Exercise requirements:
In the data that follows, find each line containing "home" and copy it.

┌─ Record extracts

(** [int(b)] for a [bool]. *)
Definition int_of_bool (b : bool) : Z := if b then 1 else 0.

(* ===================================================================== *)
(** ** The command executor *)
(* ===================================================================== *)

Record CompletedProcess : Type := {
  returncode : Z;
  stdout : string;
  stderr : string;
}.

(** [run(cmd, timeout)]: the finished process, or the exception that
    [subprocess.run] raised (time-out, missing binary). *)
Definition executor : Type := list string -> Z -> res CompletedProcess.

(* ===================================================================== *)
(** ** Interface inspector and reachability prober *)
(* ===================================================================== *)

Section Probes.
Context `{Builtins}.
Variable run : executor.

Definition iface_is_up (iface : string) : bool :=
  try_except
    (p ← run ["ip"; "link"; "show"; "dev"; iface] 2;
     if negb (returncode p =? 0) then mret false
     else mret (PyStr.contains "state UP" (stdout p)))
    (fun _ => false).

(** The [for line in p.stdout.splitlines()] loop of [iface_ipv4]. *)
Fixpoint first_inet (lines : list string) : res string :=
  match lines with
  | [] => mret ""
  | line :: rest =>
      let line := PyStr.strip line in
      if PyStr.startswith line "inet " then
        addr ← py_index (PyStr.split line) 1;
        py_index (PyStr.split_on "/" addr) 0
      else first_inet rest
  end.

Definition iface_ipv4 (iface : string) : string :=
  try_except
    (p ← run ["ip"; "-4"; "addr"; "show"; "dev"; iface] 2;
     if negb (returncode p =? 0) then mret ""
     else first_inet (PyStr.splitlines (stdout p)))
    (fun _ => "").

(** The [for i, tok in enumerate(parts)] loop of [gateway_for_iface]. *)
Fixpoint after_via (parts : list string) : string :=
  match parts with
  | [] => ""
  | tok :: rest =>
      if String.eqb tok "via" then
        match rest with
        | next :: _ => next
        | [] => after_via rest
        end
      else after_via rest
  end.

Definition gateway_for_iface (iface : string) : string :=
  try_except
    (p ← run ["ip"; "route"; "show"; "default"; "dev"; iface] 2;
     if negb (returncode p =? 0) then mret ""
     else mret (after_via (PyStr.split (PyStr.strip (stdout p)))))
    (fun _ => "").

(** The loop of [ping_via_iface]: the first line holding [time=] decides,
    and a failed conversion leaves [rtt] at [None]. *)
Fixpoint first_time (lines : list string) : option pyfloat :=
  match lines with
  | [] => None
  | line :: rest =>
      if PyStr.contains "time=" line then
        try_except
          (after ← py_index (PyStr.split_on "time=" line) 1;
           rtt_str ← py_index (PyStr.split after) 0;
           rtt ← py_float rtt_str;
           mret (Some rtt))
          (fun _ => None)
      else first_time rest
  end.

Definition ping_via_iface (iface host : string) (timeout_s : Z)
  : bool * option pyfloat :=
  try_except
    (p ← run ["ping"; "-I"; iface; "-c"; "1"; "-W"; PyStr.of_int timeout_s; host]
           (timeout_s + 2);
     if negb (returncode p =? 0) then mret (false, None)
     else mret (true, first_time (PyStr.splitlines (stdout p))))
    (fun _ => (false, None)).

Definition curl_head_cmd (iface url : string) (timeout_s : Z) : list string :=
  ["curl"; "--interface"; iface; "-I"; "-L"; "--max-time"; PyStr.of_int timeout_s;
   "-o"; "/dev/null"; "-sS"; "-w"; "%{http_code} %{time_total}"; url].

Definition curl_head_via_iface (iface url : string) (timeout_s : Z)
  : bool * option pyfloat * option Z :=
  try_except
    (p ← run (curl_head_cmd iface url timeout_s) (timeout_s + 2);
     if negb (returncode p =? 0) then mret (false, None, None)
     else
       let out := PyStr.split (PyStr.strip (stdout p)) in
       if negb (length out =? 2)%nat then mret (false, None, None)
       else
         code_str ← py_index out 0;
         code ← py_int code_str;
         t_str ← py_index out 1;
         t_sec ← py_float t_str;
         let ms := fmul t_sec f1000 in
         let ok := (200 <=? code) && (code <? 600) in
         mret (ok, Some ms, Some code))
    (fun _ => (false, None, None)).

Definition curl_get_via_iface (iface url : string) (timeout_s : Z) : string :=
  try_except
    (p ← run ["curl"; "--interface"; iface; "-L"; "--max-time";
              PyStr.of_int timeout_s; "-sS"; url] (timeout_s + 2);
     if negb (returncode p =? 0) then mret ""
     else mret (PyStr.strip (stdout p)))
    (fun _ => "").

End Probes.

(* ===================================================================== *)
(** ** Dictionaries with observable order *)
(* ===================================================================== *)

(** The values a result dictionary or a CSV row holds. *)
Inductive value : Type :=
  | VInt (n : Z)
  | VStr (s : string).

Global Instance value_eq_dec : EqDecision value.
Proof. solve_decision. Defined.

(** [str(v)]. *)
Definition value_str (v : value) : string :=
  match v with
  | VInt n => PyStr.of_int n
  | VStr s => s
  end.

(** A [dict] keeps its keys in insertion order. *)
Abbreviation dict := (list (string * value)).

Fixpoint dict_get (d : dict) (k : string) : option value :=
  match d with
  | [] => None
  | (k', v) :: d' => if String.eqb k' k then Some v else dict_get d' k
  end.

(** [d[k]]. *)
Definition dict_item (d : dict) (k : string) : res value :=
  of_option (KeyError k) (dict_get d k).

(** [d[k] = v]: an existing key keeps its place, a new one goes last. *)
Fixpoint dict_set (d : dict) (k : string) (v : value) : dict :=
  match d with
  | [] => [(k, v)]
  | (k', v') :: d' =>
      if String.eqb k' k then (k', v) :: d' else (k', v') :: dict_set d' k v
  end.

Definition dict_keys (d : dict) : list string := d.*1.
Definition dict_values (d : dict) : list value := d.*2.

(* ===================================================================== *)
(** ** Interface health evaluator *)
(* ===================================================================== *)

Definition IFACES : list string := ["eth0"; "wlan0"].
Definition PUBLIC_IP_URL : string := "https://api.ipify.org".
Definition INTERVAL_SECONDS : Z := 30.

(** [a and b] on two [bool]s. *)
Definition py_and (a b : bool) : bool := if a then b else a.

(** The local variables of [check_iface] when it returns. *)
Record iface_check `{Builtins} : Type := {
  up : bool;
  ip4 : string;
  gw : string;
  local_ok : bool;
  gw_rtt : option pyfloat;
  nos_ok : bool;
  nos_ms : option pyfloat;
  nos_code : option Z;
  public_ip : string;
  iface_ok : bool;
}.

(** The dictionary literal [check_iface] returns. *)
Definition result_dict `{Builtins} (c : iface_check) : dict :=
  [ ("iface_up", VInt (int_of_bool (up c)));
    ("iface_ipv4", VStr (ip4 c));
    ("gateway", VStr (gw c));
    ("local_ok", VInt (int_of_bool (local_ok c)));
    ("gateway_rtt_ms", VStr (from_option format_2f "" (gw_rtt c)));
    ("nos_ok", VInt (int_of_bool (nos_ok c)));
    ("nos_status", from_option VInt (VStr "") (nos_code c));
    ("nos_response_ms", VStr (from_option format_2f "" (nos_ms c)));
    ("public_ip", VStr (public_ip c));
    ("iface_ok", VInt (int_of_bool (iface_ok c))) ].

Section Evaluator.
Context `{Builtins}.
Variable URL2CHECK : string.
Variable run : executor.

Definition check_iface_stages (iface : string) : iface_check :=
  let up := iface_is_up run iface in
  let ip4 := if up then iface_ipv4 run iface else "" in
  let gw := if PyStr.truthy ip4 then gateway_for_iface run iface else "" in
  let '(local_ok, gw_rtt) :=
    if PyStr.truthy gw then ping_via_iface run iface gw 1 else (false, None) in
  let '(nos_ok, nos_ms, nos_code, public_ip) :=
    if local_ok then
      let '(nos_ok, nos_ms, nos_code) := curl_head_via_iface run iface URL2CHECK 6 in
      (nos_ok, nos_ms, nos_code,
       if nos_ok then curl_get_via_iface run iface PUBLIC_IP_URL 6 else "")
    else (false, None, None, "") in
  let iface_ok := py_and local_ok nos_ok in
  {| up := up; ip4 := ip4; gw := gw; local_ok := local_ok; gw_rtt := gw_rtt;
     nos_ok := nos_ok; nos_ms := nos_ms; nos_code := nos_code;
     public_ip := public_ip; iface_ok := iface_ok |}.

Definition check_iface (iface : string) : dict :=
  result_dict (check_iface_stages iface).

(* ------------------------------------------------------------------- *)
(** *** Aggregation in [main] *)

(** [{iface: check_iface(iface) for iface in ifaces}]. *)
Definition check_all (ifaces : list string) : gmap string dict :=
  foldl (fun m iface => <[iface := check_iface iface]> m) ∅ ifaces.

(** [results[i]]. *)
Definition results_item (results : gmap string dict) (i : string) : res dict :=
  of_option (KeyError i) (results !! i).

(** [any(results[i]["iface_ok"] == 1 for i in ifaces)]. *)
Fixpoint any_iface_ok (results : gmap string dict) (ifaces : list string)
  : res bool :=
  match ifaces with
  | [] => mret false
  | i :: rest =>
      r ← results_item results i;
      v ← dict_item r "iface_ok";
      if bool_decide (v = VInt 1) then mret true else any_iface_ok results rest
  end.

(** [results.get(i, {}).get("iface_ok") == 1]. *)
Definition get_iface_ok (results : gmap string dict) (i : string) : bool :=
  bool_decide (dict_get (default [] (results !! i)) "iface_ok" = Some (VInt 1)).

Definition preferred_iface (results : gmap string dict) : string :=
  if get_iface_ok results "eth0" then "eth0"
  else if get_iface_ok results "wlan0" then "wlan0" else "".

(** [for k, v in r.items(): row[f"{iface}_{k}"] = v]. *)
Definition add_columns (iface : string) (r : dict) (row : dict) : dict :=
  foldl (fun row kv => dict_set row (iface +:+ "_" +:+ kv.1) kv.2) row r.

(** [for iface in ifaces: r = results[iface]; ...]. *)
Fixpoint flatten (results : gmap string dict) (ifaces : list string) (row : dict)
  : res dict :=
  match ifaces with
  | [] => mret row
  | iface :: rest =>
      r ← results_item results iface;
      flatten results rest (add_columns iface r row)
  end.

(** The row of one tick: the part of the loop body of [main] from
    [results = ...] to the end of the flattening; it also yields
    [overall_ok] and [preferred], which the rest of the body reads. *)
Definition tick_row (ts : string) : res (bool * string * dict) :=
  let results := check_all IFACES in
  overall_ok ← any_iface_ok results IFACES;
  let preferred := preferred_iface results in
  let row := [ ("timestamp", VStr ts);
               ("overall_ok", VInt (int_of_bool overall_ok));
               ("preferred_iface", VStr preferred) ] in
  row ← flatten results IFACES row;
  mret (overall_ok, preferred, row).

End Evaluator.

(* ===================================================================== *)
(** ** Paths, dates and files *)
(* ===================================================================== *)

(** A path is its list of components; a file is its text. *)
Abbreviation Path := (list string).

(** [p / name]. *)
Definition path_join (p : Path) (name : string) : Path := p ++ [name].

(** [p.name]: the last component. *)
Definition path_name (p : Path) : string := List.last p "".

(** [str(p)]. *)
Definition path_str (p : Path) : string := PyStr.join "/" p.

Definition LOG_DIR : Path := ["log"].

(** [ensure_log_dir]: [mkdir_denied] tells whether creating [LOG_DIR] raises
    [PermissionError]; [home] is [Path.home()]. *)
Definition ensure_log_dir (mkdir_denied : bool) (home : Path) : Path :=
  if mkdir_denied then path_join home "netmon_logs" else LOG_DIR.

Record date : Type := { year : Z; month : Z; day : Z }.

└─

Response:
    [PermissionError]; [home] is [Path.home()]. *)
Definition ensure_log_dir (mkdir_denied : bool) (home : Path) : Path :=
  if mkdir_denied then path_join home "netmon_logs" else LOG_DIR.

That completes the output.